Biography of Famous Rock Star Elvis Presley

About the famous American rock star Elvis Presley, history and biography of the superstar.

Elvis Presley (1935-1977). Long sideburns, "DA" haircut, black slacks, suede shoes, sexual gyrations ... Elvis broke upon the embryonic rock 'n' roll scene like an outlaw, receiving derogatory reviews from adult critics who tagged him "Elvis the Pelvis." Sam Phillips produced Presley's early records on the Sun label in 1954, introducing the ex-truck driver and his combination of country and western with rhythm and blues.

The new rock needed a performer to personify the new sound, and Elvis presented an absolute physical interpretation of his songs. Elvis coordinated the rhythm with twisting legs, quivering hands, and thrusting hips. His facial nuances mirrored lyrics with left lip sneers and lowered eyelids. His vocals were punctuated with breathy embellishments.

Col. Tom Parker, master promoter, signed Elvis to RCA in 1955 and developed the teen-idol image. Elvis was unique: a white man doing black music, and wiggling like the gospel preachers he had watched in Mississippi where he was born on January 18, 1935. A controversy exploded over his sensual movements. Ed Sullivan's TV show censored his appearance, showing him only from the waist up. High schools banned long sideburns, and ministers branded rock 'n' roll as evil. But youth bought the records, a stream of million-selling disks beginning with "Heartbreak Hotel" in 1956, and continuing through to 1961 with "I Can't Help Falling in Love with You." Elvis could not read music, and learned most of his songs from demo records sung by P. J. Proby and written by the team of Jerry Leiber and Mike Stroller. The Jordanaires did vocal backgrounds and his hottest hit records included: "Hound Dog"/"Don't Be Cruel" (1956); "Blue Suede Shoes" (1956); "Love Me Tender" (1956); "Jailhouse Rock" (1957); "Hard Headed Woman" (1959); and "It's Now or Never" (1960).

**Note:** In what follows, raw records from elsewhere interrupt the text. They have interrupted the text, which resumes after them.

(* ===== verification/Palloc.v ===== *)
(** The physical page allocator (src/mem/palloc.rs): two pools of pages, each with its bitmap
    stored in the memory in front of its pages. *)
From S2P Require Import Prelude FreeMap Memory.

Record Pool := mkPool { bitmap : Bitmap; base : Z }.

(** [KERNEL_POOL], [USER_POOL] and the memory they manage. *)
Record Palloc := mkPalloc {
  KERNEL_POOL : Pool;
  USER_POOL : Pool;
  p_mem : Mem;
}.
Definition with_mem (m : Mem) (st : Palloc) : Palloc := mkPalloc (KERNEL_POOL st) (USER_POOL st) m.
Definition on_mem {A} (m : M Mem A) : M Palloc A := zoom p_mem with_mem m.

(** [PallocFlags] *)
Definition ASSERT : Z := 1.
Definition ZERO : Z := 2.
Definition USER : Z := 4.
Definition contains (flags f : Z) : bool := Z.land flags f =? f.

(** What the boot code leaves behind: two variables and the address of the image's end. *)
Record BootInfo := mkBoot { init_ram_pages : Z; multiboot_info_phys : Z; _end : Z }.

Definition MAX_RAM_PAGES : Z := 64 * 1024 * 1024 / PGSIZE.

Definition detect_ram_pages (boot : BootInfo) : M Palloc Z :=
  let pages := init_ram_pages boot in
  if negb (pages =? 0) then ret (Z.min pages MAX_RAM_PAGES)
  else
    let mb_phys := multiboot_info_phys boot in
    if mb_phys =? 0 then ret MAX_RAM_PAGES
    else
      let! mb_virt := u32_add mb_phys PHYS_BASE in
      let! flags := gets (fun st => read_u32 (p_mem st) mb_virt) in
      let! pages :=
        if negb (Z.land flags 1 =? 0) then
          let! a := u32_add mb_virt 8 in
          let! mem_upper_kb := gets (fun st => read_u32 (p_mem st) a) in
          let! kb := u32_add 1024 mem_upper_kb in
          let! total_bytes := u32_mul kb 1024 in
          ret (total_bytes / PGSIZE)
        else ret MAX_RAM_PAGES in
      ret (Z.min pages MAX_RAM_PAGES).

Definition div_ceil (a b : Z) : Z := (a + b - 1) / b.

(** [init_pool]: the bitmap at the start of the region, the pages behind it. *)
Definition init_pool (start page_cnt : Z) : M Palloc Pool :=
  let bm_bytes := byte_cnt page_cnt in
  let bm_pages := div_ceil bm_bytes PGSIZE in
  let! bm := on_mem (create_in_buf page_cnt start (bm_pages * PGSIZE)) in
  ret (mkPool bm (start + bm_pages * PGSIZE)).

Definition init (boot : BootInfo) (user_page_limit : Z) : M Palloc unit :=
  let! ram_pages := detect_ram_pages boot in
  let! free_start := pg_round_up (_end boot) in
  let! ram_bytes := u32_mul ram_pages PGSIZE in
  let! ram_end := ptov ram_bytes in
  let! room := u32_sub ram_end free_start in
  let free_pages := room / PGSIZE in
  let user_pages := free_pages / 2 in
  let user_pages :=
    if (0 <? user_page_limit) && (user_page_limit <? user_pages) then user_page_limit
    else user_pages in
  let! kernel_pages := u32_sub free_pages user_pages in
  let kernel_start := free_start in
  let! kp := init_pool kernel_start kernel_pages in
  modify (fun st => mkPalloc kp (USER_POOL st) (p_mem st)) ;;
  let user_start :=
    kernel_start + (div_ceil (byte_cnt kernel_pages) PGSIZE * PGSIZE + kernel_pages * PGSIZE) in
  let! up := init_pool user_start user_pages in
  modify (fun st => mkPalloc (KERNEL_POOL st) up (p_mem st)).

(** [get_multiple]; the null pointer is 0. *)
Definition get_multiple (flags page_cnt : Z) : M Palloc Z :=
  if page_cnt =? 0 then ret 0
  else
    let! pool := gets (if contains flags USER then USER_POOL else KERNEL_POOL) in
    let! page_idx := on_mem (scan_and_flip (bitmap pool) 0 page_cnt false) in
    match page_idx with
    | Some idx =>
        let! ofs := u32_mul idx PGSIZE in
        let pages := base pool + ofs in
        (if contains flags ZERO then
           let! n := u32_mul page_cnt PGSIZE in
           on_mem (modify (write_bytes pages 0 n))
         else ret tt) ;;
        ret pages
    | None =>
        if contains flags ASSERT then panic "palloc_get: out of pages" else ret 0
    end.

Definition get_page (flags : Z) : M Palloc Z := get_multiple flags 1.

Definition free_multiple (pages page_cnt : Z) : M Palloc unit :=
  if (pages =? 0) || (page_cnt =? 0) then ret tt
  else
    let! kp := gets KERNEL_POOL in
    let! up := gets USER_POOL in
    let! bytes := u32_mul (bit_cnt (bitmap kp)) PGSIZE in
    let! kend := u32_add (base kp) bytes in
    let pool := if (base kp <=? pages) && (pages <? kend) then kp else up in
    let! ofs := u32_sub pages (base pool) in
    let page_idx := ofs / PGSIZE in
    on_mem (set_multiple (bitmap pool) page_idx page_cnt false).

Definition free_page (page : Z) : M Palloc unit := free_multiple page 1.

Elvis's voice is a high baritone with a 2-octave range. According to Henry Pleasants in Great American Popular Singers, Presley's best octave is in the middle, D-flat to D-flat, weak at the bottom, and brilliant at the top.

Elvis made his 1st film in 1956, entered the Army in 1958, and withdrew from public appearances in 1961 to concentrate on 30 movies filled with fighting, dancing, driving, and bikini-clad dollies. Colonel Parker returned Elvis to the public with a 1968 TV Christmas Special to bolster faltering box-office and record sales. His comeback became complete in Las Vegas, where he attained superstar status, while his earlier peers played bar gigs or oldies-but-goodies concerts. He reestablished his recording fame with a Mac Davis song, "In the Ghetto."

Elvis Presley's personal life is kept private. His courteous, lighthearted news conferences contrast with his pugnacious, prankish activities which his payroll buddies called the "Memphis Mafia." He was deeply attached to his mother, who died in 1958. On May 1, 1967, Elvis married Priscilla Beaulieu, and Lisa Marie was born 9 months later. The marriage ended in a 1973 divorce.

Nipsey Russell, the comedian who opened Elvis's 1st show at the Sahara Tahoe, gave his explanation of the essence of the Elvis phenomenon: "Every entertainer should go to bed at night and pray he finds a Col. Tom Parker under his bed when he wakes up in the morning."